The American Rescue Plan, which President Joe Biden signed last week, is on an entirely different scale. It will cost the government $1.9 trillion, even though the economy today is in better shape than it was when Obama took office; and, unlike Clinton’s opening economic initiative, it is proudly indifferent to the size of the federal deficit. The law’s most famous feature, its fourteen-hundred-dollar payments to individuals (meaning that many families will wind up with much more), is only the beginning. There are also extensions of eligibility for unemployment benefits and food stamps; debt relief for renters; subsidies for state and local governments that are out of money, so that they can continue to provide services; a bailout for insolvent pension funds; health-care subsidies; and a nearly universal child-care benefit.

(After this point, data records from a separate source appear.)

Lemma escape_char_clean c : scalar c -> clean (escape_char c).
Proof.
  intros Hc. unfold escape_char.
  destruct (c =? 92); [by apply printable_clean|]. destruct (c =? 34); [by apply printable_clean|].
  destruct (c =? 10); [by apply printable_clean|]. destruct (c =? 13); [by apply printable_clean|].
  destruct (c =? 9); [by apply printable_clean|].
  destruct (needs_escape c) eqn:E; [|apply clean_encode; [done|by apply needs_escape_harmless; [apply scalar_nonneg|]]].
  apply clean_app; [by apply printable_clean|]. apply clean_app; [|by apply printable_clean].
  apply plain_clean, hex4_plain. assert (0 <= c) by (destruct Hc; lia).
  split; [done|by apply needs_escape_small].
Qed.

(** What the test of [quote_for_pretty] looks for. *)
Lemma existsb_word l :
  Forall scalar l ->
  existsb (fun c => (c =? 32) || (c =? 34) || (c =? 61) || needs_escape c) l = false <->
  Forall (fun c => harmless c /\ c ∉ [32; 34; 61]) l.
Proof.
  induction 1 as [|c l Hc _ IH]; simpl; [split; [constructor|done]|].
  rewrite orb_false_iff, Forall_cons, IH, <- (needs_escape_harmless c) by (by apply scalar_nonneg).
  rewrite !not_elem_of_cons. split.
  - rewrite !orb_false_iff. intros [[[[? ?] ?] ?] ?].
    split; [split; [done|split_and!; [lia..|apply not_elem_of_nil]]|done].
  - intros [(-> & ? & ? & ? & _) ?]. split; [lia|done].
Qed.

Lemma quote_clean s : utf8 s -> clean (quote_for_pretty s).
Proof.
  intros Hs. destruct (utf8_chars s Hs) as [Es Hc]. unfold quote_for_pretty.
  destruct (negb _) eqn:E.
  - apply negb_true_iff, orb_false_iff in E as [_ E]. exists (chars s). split_and!; [done| |done].
    apply existsb_word in E; [|done]. eapply Forall_impl; [exact E|]. by intros c [? _].
  - apply clean_app; [by apply printable_clean|]. apply clean_app; [|by apply printable_clean].
    apply cat_clean, Forall_fmap. eapply Forall_impl; [exact Hc|]. apply escape_char_clean.
Qed.

Lemma hex_clean b : bytes_ok b -> clean (hex b).
Proof.
  intros Hb. apply cat_clean, Forall_fmap. eapply Forall_impl; [exact Hb|].
  intros c Hc. by apply plain_clean, hex_byte_plain.
Qed.

Lemma hex_id_clean b : bytes_ok b -> clean (hex_id b).
Proof. intros Hb. destruct b; [by apply printable_clean|]. by apply hex_clean. Qed.

Lemma join_clean l : Forall clean l -> clean (join l).
Proof.
  induction 1 as [|p l Hp Hl IH]; [apply clean_nil|]. destruct l as [|q l]; [done|].
  change (join (p :: q :: l)) with (p +:+ ", " +:+ join (q :: l))%string.
  apply clean_app; [done|]. apply clean_app; [by apply printable_clean|done].
Qed.

Lemma bracket_clean (a b s : string) : printable a = true -> printable b = true -> clean s ->
  clean (a +:+ s +:+ b)%string.
Proof. intros. by repeat apply clean_app; [apply printable_clean| |apply printable_clean]. Qed.

Lemma scalar_text_clean v : value_ok v -> clean (scalar_text v).
Proof.
  intros Hv. destruct Hv; try apply clean_nil; simpl.
  - destruct b; by apply printable_clean.
  - apply plain_clean, pretty_Z_plain.
  - apply plain_clean, display_f64_plain.
  - apply clean_app; [by apply printable_clean|by apply hex_clean].
Qed.

Lemma utf8_empty : utf8 "".
Proof. by exists []. Qed.

Lemma pretty_clean :
  (forall v, any_ok v -> clean (pretty_any_value v)) /\
  (forall v, value_ok v -> clean (pretty_value v)) /\
  (forall kv, pair_ok kv -> clean (pretty_pair kv)).
Proof.
  assert (forall A (f : A -> string) (ok : A -> Prop) l,
    Forall (fun x => ok x -> clean (f x)) l -> Forall ok l -> clean (join (map f l))) as Hmap.
  { intros A f ok l Hf Hl. apply join_clean, Forall_fmap. induction Hf; inversion Hl; subst; auto. }
  apply value_nested.
  - intros _. apply quote_clean, utf8_empty.
  - intros v IH Hv. inversion Hv; subst. by apply IH.
  - intros s Hv. inversion Hv; subst. by apply quote_clean.
  - intros b Hv. by apply (scalar_text_clean (BoolValue b)).
  - intros i Hv. by apply (scalar_text_clean (IntValue i)).
  - intros d Hv. by apply (scalar_text_clean (DoubleValue d)).
  - intros l IH Hv. inversion Hv; subst. apply bracket_clean; [done..|]. by eapply Hmap.
  - intros l IH Hv. inversion Hv; subst. apply bracket_clean; [done..|]. by eapply Hmap.
  - intros b Hv. by apply (scalar_text_clean (BytesValue b)).
  - intros i _. apply quote_clean, utf8_empty.
  - intros k v IH Hv. destruct v as [v|]; inversion Hv; subst; simpl in *;
      (apply clean_app; [by apply quote_clean|]; apply clean_app; [by apply printable_clean|]).
    + by apply IH.
    + apply quote_clean, utf8_empty.
Qed.

Lemma format_attrs_clean attrs : Forall pair_ok attrs -> clean (format_attrs attrs).
Proof. intros Ha. apply (proj1 (proj2 pretty_clean) (KvlistValue attrs)). by constructor. Qed.

Lemma value_to_string_utf8 :
  (forall v, any_ok v -> utf8 (any_value_to_string v)) /\
  (forall v, value_ok v -> utf8 (value_to_string v)) /\ (forall kv : KeyValue, True).
Proof.
  apply value_nested; try done.
  - intros _. apply utf8_empty.
  - intros v IH Hv. inversion Hv; subst. by apply IH.
  - intros s Hv. by inversion Hv.
  - intros b Hv. by apply clean_utf8, (scalar_text_clean (BoolValue b)).
  - intros i Hv. by apply clean_utf8, (scalar_text_clean (IntValue i)).
  - intros d Hv. by apply clean_utf8, (scalar_text_clean (DoubleValue d)).
  - intros l IH Hv. inversion Hv as [| | | |? Hl| | |]; subst. simpl.
    assert (utf8 (join (map any_value_to_string l))) as Hj.
    { clear Hv. induction l as [|a l IHl]; [apply utf8_empty|].
      apply Forall_cons in IH as [Ha IH]. apply Forall_cons in Hl as [Hal Hl].
      specialize (IHl IH Hl). simpl in *. destruct l as [|b l]; [by apply Ha|].
      apply utf8_app; [by apply Ha|]. apply utf8_app; [by apply clean_utf8, printable_clean|done]. }
    apply utf8_app; [by apply clean_utf8, printable_clean|].
    apply utf8_app; [done|by apply clean_utf8, printable_clean].
  - intros l _ Hv. inversion Hv; subst. by apply clean_utf8, format_attrs_clean.
  - intros b Hv. by apply clean_utf8, (scalar_text_clean (BytesValue b)).
  - intros i _. apply utf8_empty.
Qed.
Definition DEFAULT_GRPC_ADDR : SocketAddr := V4 0 0 0 0 4317.
Definition DEFAULT_HTTP_ADDR : SocketAddr := V4 0 0 0 0 4318.
Definition DEFAULT_LOG_KEEP_DAYS : Z := 10.
Definition DEFAULT_PROXY_QUEUE_CAPACITY : Z := 1024.
Definition DEFAULT_PROXY_TIMEOUT_MS : Z := 5000.
Definition DEFAULT_PROXY_RETRY_MAX : Z := 8.
Definition DEFAULT_ANTHROPIC_SERVICES : list string := ["claude-code"%string].
Definition DEFAULT_OPENAI_SERVICES : list string :=
  ["codex_cli_rs"; "codex_exec"; "codex-app-server"; "codex_mcp_server"; "Codex Desktop";
   "codex-exec-server"]%string.
Definition ROUTE_ANTHROPIC : string := "anthropic".
Definition ROUTE_OPENAI : string := "openai".

(** [std::env::VarError]. *)
Inductive VarError := NotPresent | NotUnicode.

(** What an error message carries, apart from fixed words. *)
Inductive CliError :=
| LogSinksExclusive
| ConfigLogSinksExclusive
| EmptyConfigPath (key : string)
| PrettyLogWithFile
| PrettyLogWithoutDir
| DuplicateRouteName (name : string)
| EmptyServiceName (route : string)
| ServiceNameClaimedTwice (svc prev cur : string)
| NoOutbox
| FlagsRequireEndpoint (name : string)
| EmptyEndpoint (name : string)
| NoServiceNames (name : string)
| HeaderNotKeyValue (position : Z)
| HeaderEmptyKey (position : Z)
| EmptyHeaderKey (route : string)
| InvalidHeaderKeyChar (route : string) (position : Z)
| ReservedHeader (route key : string)
| DuplicateHeader (route key : string)
| HeaderVarUnavailable (route var key : string) (reason : VarError)
| HeaderCrLf (route key : string) (position : Z)
| HeaderControl (route key : string) (position : Z)
| MaxInflightOutOfRange (max : Z)
| ZeroReceiveTimeout.

Local Open Scope result_scope.

(** ** Colors *)

Definition no_color_requested (var_os : string -> option string) : bool :=
  match var_os "NO_COLOR"%string with
  | Some v => negb (str_is_empty v)
  | None => false
  end.

Definition enabled_for_stdout (c : ColorMode) (var_os : string -> option string)
    (stdout_is_terminal : bool) : bool :=
  match c with
  | Always => true
  | Never => false
  | Auto => negb (no_color_requested var_os) && stdout_is_terminal
  end.

Definition color_enabled_for_stderr (var_os : string -> option string)
    (stderr_is_terminal : bool) : bool :=
  negb (no_color_requested var_os) && stderr_is_terminal.

(** ** Header checks *)

Definition header_separator (c : ascii) : bool :=
  existsb (Ascii.eqb c)
    ["("; ")"; ","; "/"; ":"; ";"; "<"; "="; ">"; "?"; "@"; "["; "\"; "]"; "{"; "}";
     "034"]%char.

(** The position of the first character that cannot be in a header name: all before it are
    single bytes. *)
Fixpoint invalid_key_char (position : Z) (key : string) : option Z :=
  match key with
  | EmptyString => None
  | String c key =>
      if is_ascii_graphic c && negb (header_separator c) then invalid_key_char (position + 1) key
      else Some position
  end.

Definition DISALLOWED_KEYS : list string := ["host"; "content-length"; "transfer-encoding"]%string.

Definition validate_header_key (key route_name : string) : result unit CliError :=
  if str_is_empty key then Err (EmptyHeaderKey route_name)
  else match invalid_key_char 0 key with
       | Some position => Err (InvalidHeaderKeyChar route_name position)
       | None =>
           if existsb (String.eqb (to_ascii_lowercase key)) DISALLOWED_KEYS
           then Err (ReservedHeader route_name key)
           else Ok tt
       end.

(** [char::is_control] of the character that starts with [c]: C0, DEL, or C1, which UTF-8
    writes as [0xC2] and a byte below [0xA0]. *)
Definition is_control (c : ascii) (rest : string) : bool :=
  (code c <? 32) || (code c =? 127) ||
  (code c =? 194) && match rest with
                     | String c2 _ => (128 <=? code c2) && (code c2 <? 160)
                     | EmptyString => false
                     end.

Fixpoint validate_value_from (position : Z) (key value route_name : string) : result unit CliError :=
  match value with
  | EmptyString => Ok tt
  | String c value =>
      if is_continuation c then validate_value_from position key value route_name
      else if Ascii.eqb c "010" || Ascii.eqb c "013" then
        Err (HeaderCrLf route_name key position)
      else if (is_control c value && negb (Ascii.eqb c "009")) || Ascii.eqb c "000"
      then Err (HeaderControl route_name key position)
      else validate_value_from (position + 1) key value route_name
  end.

Definition validate_header_value (key value route_name : string) : result unit CliError :=
  validate_value_from 0 key value route_name.

(** ** Headers *)

(** [dest.retain] and [dest.insert] of one [KEY=VALUE] entry. *)
Definition merge_cli_header (dest : gmap string string) (key value : string) : gmap string string :=
  let dest := filter (fun kv => eq_ignore_ascii_case kv.1 key = false) dest in
  <[to_ascii_lowercase key := value]> dest.
(* ===== verification/Router.v ===== *)
(** * Routing to upstream collectors ([src/src/forward/mod.rs], [src/src/forward/router.rs])

    A persisted record is split by [service.name] and each route is offered its share over a
    bounded channel; what does not fit is dropped and counted. *)

From S2P Require Import Prelude Otlp AggValues AggBatch Config Cli Channel.

Local Open Scope Z_scope.

(** ** Data *)

Inductive ExportRequest :=
| ExportLogs (req : ExportLogsServiceRequest)
| ExportTraces (req : ExportTraceServiceRequest)
| ExportMetrics (req : ExportMetricsServiceRequest).

Definition request_signal (r : ExportRequest) : ProxySignal :=
  match r with ExportLogs _ => Logs | ExportTraces _ => Traces | ExportMetrics _ => Metrics end.

Definition request_is_empty (r : ExportRequest) : bool :=
  match r with
  | ExportLogs r => match resource_logs r with [] => true | _ => false end
  | ExportTraces r => match resource_spans r with [] => true | _ => false end
  | ExportMetrics r => match resource_metrics r with [] => true | _ => false end
  end.

(** [TelemetryRecord::signal]. *)
Definition record_signal (r : batch) : ProxySignal :=
  match r with BLogs _ => Logs | BTraces _ => Traces | BMetrics _ => Metrics end.

Record RouteMetrics := mkMetrics {
  sent_total : Z;
  failed_total : Z;
  dropped_total : Z;
}.

Definition metrics_default : RouteMetrics := mkMetrics 0 0 0.

Record RouteMetricsSnapshot := mkMetricsSnapshot {
  ms_sent : Z;
  ms_failed : Z;
  ms_dropped : Z;
  ms_queue_depth : Z;
}.

Definition metrics_snapshot (m : RouteMetrics) (queue_depth : Z) : RouteMetricsSnapshot :=
  mkMetricsSnapshot (sent_total m) (failed_total m) (dropped_total m) queue_depth.

Definition count_dropped (m : RouteMetrics) : RouteMetrics :=
  mkMetrics (sent_total m) (failed_total m) (wrap_add (dropped_total m) 1).

Record RouteLane (C : Type) := mkLane {
  lane_name : string;
  lane_route : ProxyRoute;
  sender : C;
  lane_metrics : RouteMetrics;
}.
Arguments mkLane {C} _ _ _ _.
Arguments lane_name {C} _.
Arguments lane_route {C} _.
Arguments sender {C} _.
Arguments lane_metrics {C} _.

Record ProxyRouter (C : Type) := mkRouter {
  lanes : list (RouteLane C);
  matcher : gmap string Z;
}.
Arguments mkRouter {C} _ _.
Arguments lanes {C} _.
Arguments matcher {C} _.

Definition usize_max : Z := word - 1.

(** ** Construction *)

Definition insert_names (m : gmap string Z) (i : Z) (names : list string) : gmap string Z :=
  for_each (fun m sn => <[sn := i]> m) m names.

Definition matcher_new {C} (lanes : list (RouteLane C)) : gmap string Z :=
  for_each (fun m e => insert_names m e.1 (service_names (lane_route e.2))) ∅
    (imap (fun i lane => (Z.of_nat i, lane)) lanes).

Definition router_new {C} (lanes : list (RouteLane C)) : ProxyRouter C :=
  mkRouter lanes (matcher_new lanes).

(** ** Filtering *)

Definition extract_service_name (resource : option Resource) : string :=
  match resource with
  | None => ""
  | Some r =>
      match find_attr (resource_attributes r) "service.name" with
      | Some (StringValue s) => s
      | _ => ""
      end
  end.

Definition lane_index (m : gmap string Z) (route : ProxyRoute) : Z :=
  default usize_max (head (omap (fun s => m !! s) (service_names route))).

Definition service_name_matches_lane {C} (resource : option Resource) (m : gmap string Z)
    (lane : RouteLane C) : bool :=
  match m !! extract_service_name resource with
  | Some idx => idx =? lane_index m (lane_route lane)
  | None => false
  end.

(** The index of the first name is looked up but not used. *)
Definition filter_logs {C} (req : ExportLogsServiceRequest) (m : gmap string Z)
    (lane : RouteLane C) : option ExportRequest :=
  match service_names (lane_route lane) with
  | [] => None
  | _ =>
      match List.filter (fun rl => service_name_matches_lane (rl_resource rl) m lane)
              (resource_logs req) with
      | [] => None
      | kept => Some (ExportLogs {| resource_logs := kept |})
      end
  end.

Definition filter_traces {C} (req : ExportTraceServiceRequest) (m : gmap string Z)
    (lane : RouteLane C) : option ExportRequest :=
  match service_names (lane_route lane) with
  | [] => None
  | _ =>
      match List.filter (fun rs => service_name_matches_lane (rs_resource rs) m lane)
              (resource_spans req) with
      | [] => None
      | kept => Some (ExportTraces {| resource_spans := kept |})
      end
  end.

Definition filter_metrics {C} (req : ExportMetricsServiceRequest) (m : gmap string Z)
    (lane : RouteLane C) : option ExportRequest :=
  match service_names (lane_route lane) with
  | [] => None
  | _ =>
      match List.filter (fun rm => service_name_matches_lane (rm_resource rm) m lane)
              (resource_metrics req) with
      | [] => None
      | kept => Some (ExportMetrics {| resource_metrics := kept |})
      end
  end.

(** ** Notification *)

Section notify.
Context {C : Type} `{ChannelOps C ExportRequest}.

(** [lane.sender.try_send(request)] and the counters. *)
Definition deliver (lane : RouteLane C) (filtered : option ExportRequest) : RouteLane C :=
  match filtered with
  | None => lane
  | Some request =>
      let '(c, r) := try_send (sender lane) request in
      mkLane (lane_name lane) (lane_route lane) c
        (match r with
         | None => lane_metrics lane
         | Some _ => count_dropped (lane_metrics lane)
         end)
  end.
(** C10. A write to a daily log goes whole into the file of its day or leaves no trace.  On a change
    of day the file left behind keeps all it held and, for a log that asks for it, is synced
    before the new one takes its place; when leaving it or opening the new file fails, the
    writer still holds the old file, so that the next write tries again.  Files of other days
    are not touched, and a write fails only when the system does: a day's name taken by a
    directory apart, it succeeds on a disk without faults. *)
Theorem daily_append_all_or_nothing `{NaiveDatesLaws} w bytes date d :
  daily_ok w d ->
  let path := day_path w date in
  let old := file (dw_file w) in
  let left d' :=
    contents d' old = logical contents (dw_file w) d /\
    (dw_sync_on_rotate w = true -> synced d' !! old = Some (logical contents (dw_file w) d)) in
  let '(d', w', r) := append_at w bytes date d in
  daily_ok w' d' /\
  (forall p, p <> old -> p <> path -> contents d' p = contents d p /\ synced d' !! p = synced d !! p) /\
  match r with
  | Ok _ =>
      dw_date w' = date /\ file (dw_file w') = path /\ (dw_date w <> date -> left d') /\
      logical contents (dw_file w') d' =
        (if decide (dw_date w = date) then logical contents (dw_file w) d
         else complete_lines (contents d path)) ++ bytes
  | Err _ =>
      (dw_date w' = dw_date w /\ file (dw_file w') = old /\
       logical contents (dw_file w') d' = logical contents (dw_file w) d) \/
      (dw_date w <> date /\ dw_date w' = date /\ file (dw_file w') = path /\ left d' /\
       logical contents (dw_file w') d' = complete_lines (contents d path))
  end /\
  (faults d = [] -> dir_modes (perms d) !! path = None -> is_ok r = true).
Proof.
  intros Hok path old left. pose proof (append_at_spec w bytes date d Hok) as Hs.
  pose proof (append_at_goes w bytes date d) as Hg. pose proof (append_at_frame w bytes date d Hok) as Hf.
  destruct (append_at w bytes date d) as [[d' w'] r]. cbn [fst snd] in *.
  destruct Hs as [Hok' Hs], Hf as (Hlog & Hoth & Hsync). split; [done|]. split; [done|]. split; [|done].
  assert (file (dw_file w') = day_path w (dw_date w')) as Ef.
  { rewrite <- (same_log_path _ _ _ Hlog). apply Hok'. }
  assert (dw_date w' = dw_date w -> file (dw_file w') = old) as Eo
    by (intros E; rewrite Ef, E; symmetry; apply Hok).
  destruct r as [u|e].
  - destruct Hs as (Ed & El & Eold). rewrite Ed in Ef. split_and!; [done|done| |done].
    intros Hne. split; [by apply Eold|]. by apply Hsync; rewrite ?Ed.
  - destruct Hs as [(Ed & El)|(Hne & Ed & El & Eold)]; [left; auto|right].
    rewrite Ed in Ef. split_and!; [done..| |done]. split; [done|]. apply Hsync; congruence.
Qed.

(** ** A log directory to evaluate examples with *)

#[local] Existing Instance sample_world.
#[local] Existing Instance sample_dates.
#[local] Existing Instance sample_dates_laws.

Definition yesterday_file : string := "logs/otel-logger.2026-06-30".
Definition today_file : string := "logs/otel-logger.2026-07-01".
Definition directory_log : JsonlWriter :=
  Roller (mkRotated _ (mkDaily "logs" "otel-logger" None "2026-06-30"%string (mkAppend yesterday_file None) true) "logs" 10 0).
Definition directory_sink : SinkInner (list_channel ExportRequest) :=
  mkSink true health_default (Some directory_log) None None (@aggregator_new sample_world) None.
Definition directory_disk (faults : list (option nat)) : Disk :=
  mkDisk {[yesterday_file := [x61; x0a]]} 2 ∅ faults sample_perms.

Lemma directory_log_sound faults : log_sound (sink_file directory_sink) (directory_disk faults).
Proof. split; [reflexivity|]. split; [reflexivity|]. split; [by intros n|reflexivity]. Qed.

Lemma directory_log_young date : log_young (sink_file directory_sink) (log_dir sample_env) date.
Proof. intros entries e [= <-] Hin. by apply not_elem_of_nil in Hin. Qed.

(** The first batch of a day is persisted and counted. *)
Lemma directory_sink_reachable :
  exists x, reachable sample_to_vec sample_render directory_sink (directory_disk []) x /\
    persisted x = [sample_logs] /\
    accounts sample_to_vec [WriteOp sample_env sample_logs] [("2026-07-01"%string, sample_logs)]
      directory_log (directory_disk []) x.
Proof.
  eexists. split.
  { eapply rtc_l; [apply (step_begin _ _ _ 0%nat sample_logs); reflexivity|].
    eapply rtc_l; [eapply (step_persist _ _ _ 0%nat sample_logs sample_env); reflexivity|].
    eapply rtc_l; [eapply (step_count _ _ _ 0%nat sample_logs); reflexivity|]. apply rtc_refl. }
  split; [reflexivity|]. eexists. split; [reflexivity|]. split; [vm_compute; reflexivity|reflexivity].
Qed.

Lemma sample_log_sound : log_sound (sink_file sample_sink) sample_disk.
Proof. exact (sample_sink_ok _ eq_refl). Qed.

(** In one file, and in a directory whose day has changed. *)
Lemma counted_is_persisted_witness :
  (exists x, sample_reachable_state x /\ persisted x = [sample_logs] /\
    aggregator (inner x) = ingest_all (aggregator sample_sink) (counted x)) /\
  exists (x : Sink.server (C := list_channel ExportRequest)) bs, [sample_logs] `sublist_of` bs /\ bs `sublist_of` [sample_logs] /\
    log_content (sink_file (inner x)) (disk x) "2026-07-01"%string = concat (map (line_of sample_to_vec) bs).
Proof.
  split.
  - destruct sample_sink_reachable as (x & Hr & _ & Hp & _). exists x. split; [exact Hr|].
    split; [exact Hp|]. apply (counted_is_persisted _ _ _ _ _ sample_log_sound Hr).
  - destruct directory_sink_reachable as (x & Hr & _ & Ha).
    destruct (counted_is_persisted _ _ _ _ _ (directory_log_sound []) Hr) as (_ & _ & _ & H).
    destruct (H _ eq_refl) as [_ Hday].
    destruct (Hday _ _ "2026-07-01"%string Ha) as (_ & bs & H1 & H2 & H3).
    { constructor; [apply directory_log_young|by constructor]. }
    exists x, bs. split; [exact H1|]. split; [exact H2|exact H3].
Defined.



(** The first write of the next day. *)
Lemma daily_append_all_or_nothing_witness :
  let w := @mkDaily sample_dates "logs" "otel-logger" None "2026-06-30" (mkAppend yesterday_file None) true in
  let d := directory_disk [] in
  let '(d', w', r) := @append_at sample_dates w [x62; x0a] "2026-07-01" d in
  r = Ok tt /\ contents d' today_file = [x62; x0a] /\ contents d' yesterday_file = [x61; x0a] /\
  synced d' !! yesterday_file = Some [x61; x0a].
Proof.
  intros w d. pose proof (daily_append_all_or_nothing w [x62; x0a] "2026-07-01"%string d
    ltac:(split; [reflexivity|by intros n [=]])) as H. cbv zeta in H.
  destruct (append_at w [x62; x0a] "2026-07-01"%string d) as [[d' w'] r] eqn:E.
  destruct H as (_ & _ & Hr & Hok). specialize (Hok eq_refl eq_refl).
  destruct r as [[]|e]; [|discriminate]. destruct Hr as (_ & Ef & Hleft & El).
  destruct (Hleft ltac:(discriminate)) as [Hc Hs]. specialize (Hs eq_refl).
  split; [reflexivity|]. split; [|split; [exact Hc|exact Hs]].
  revert E. vm_compute. intros [= <- _]. reflexivity.
Defined.
(** The statistics name every route with its own counters: when the names of the routes
    differ, the entry of a name is the snapshot of its route, and there are no others. *)
Theorem stats_report_every_route `{World} `{NaiveDates} {C : Type} `{ChannelOps C ExportRequest}
    {Sem : Type} (x : HttpState (C := C) (Sem := Sem)) router :
  proxy (http_sink x) = Some router -> NoDup (map lane_name (lanes router)) ->
  stats_usage (handle_stats x) = snapshot (aggregator (http_sink x)) /\
  exists m, stats_proxy (handle_stats x) = Some m /\
    forall name snap, m !! name = Some snap <->
      exists lane, lane ∈ lanes router /\ lane_name lane = name /\
        snap = metrics_snapshot (lane_metrics lane)
          (sat_sub (max_capacity (sender lane)) (capacity (sender lane))).
Proof.
  intros Er Hnd. split; [done|]. unfold handle_stats. rewrite Er. simpl.
  eexists. split; [done|]. intros name snap.
  assert (forall l (m : gmap string RouteMetricsSnapshot), NoDup l.*1 ->
    for_each (fun m e => <[e.1 := e.2]> m) m l = list_to_map l ∪ m) as Hl.
  { clear. induction l as [|[k v] l IH]; intros m Hnd; simpl; [by rewrite map_empty_union|].
    apply NoDup_cons in Hnd as [Hk Hnd]. unfold for_each in *. simpl. rewrite IH by done.
    rewrite <-insert_union_r by (by apply not_elem_of_list_to_map_1). by rewrite insert_union_l. }
  assert ((router_snapshot router).*1 = map lane_name (lanes router)) as Ek.
  { unfold router_snapshot. rewrite <-list_fmap_compose. done. }
  unfold collect_map. rewrite Hl, map_union_empty by (by rewrite Ek).
  rewrite <-elem_of_list_to_map by (by rewrite Ek). unfold router_snapshot.
  rewrite list_elem_of_fmap. split.
  - intros (lane & [= -> ->] & Hin). by exists lane.
  - intros (lane & Hin & <- & ->). by exists lane.
Qed.

(** The routes are met exactly: a request reaches a handler when its path is a route's, byte
    for byte, and its method the route's; and what the program's own proxy client posts to the
    path of a signal, with the content type it sends, reaches the handler of that signal and is
    decoded as protobuf, so that one receiver can forward to another. *)
Theorem routes_are_exact :
  (forall m path e,
     router m path = RoutedTo e <->
     exists route_method, (path, route_method, e) ∈ http_routes /\ serves route_method m = true) /\
  (forall `{Codecs} v, to_str v = Some OTLP_HTTP_PROTOBUF -> detect_encoding (Some v) = Ok Protobuf) /\
  router POST OTLP_HTTP_TRACES_PATH = RoutedTo (Export Traces) /\
  router POST OTLP_HTTP_METRICS_PATH = RoutedTo (Export Metrics) /\
  router POST OTLP_HTTP_LOGS_PATH = RoutedTo (Export Logs).
Proof.
  split; [|split; [|done]].
  - intros m path e. unfold router. split.
    + destruct (List.find _ http_routes) as [[[p rm] e']|] eqn:E; [|done].
      apply List.find_some in E as [Hin Hp]. simpl in Hp. apply String.eqb_eq in Hp as <-.
      destruct (serves rm m) eqn:Es; [|done]. intros [= <-]. exists rm.
      split; [by apply list_elem_of_In|done].
    + intros (rm & Hin & Hs). unfold http_routes in *.
      rewrite !elem_of_cons, elem_of_nil in Hin.
      repeat destruct Hin as [Hin|Hin]; try done; simplify_eq/=; by rewrite Hs.
  - intros Hc v Ev. unfold detect_encoding. by rewrite Ev.
Qed.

The left’s disappointments with the adjustments necessary to get the bill through the Senate—it doesn’t raise the federal minimum wage, and the cash value of unemployment benefits was reduced—should not obscure the important point. This is the most economically liberal piece of legislation in decades. It is not just much bigger than but different in kind from the Obama Administration’s version, which helped people mainly through end-of-year tax credits. Biden’s bill was designed to send regular monthly checks to millions of American families, so it will be palpable that the government is helping them in a tough moment. Gone are the work requirements, the sensitivity to the risk of inflation, and other centrist concerns that have been at the heart of Democratic programs for decades. The side that always seemed to lose the argument within the Democratic Party has finally won. [Continue reading…]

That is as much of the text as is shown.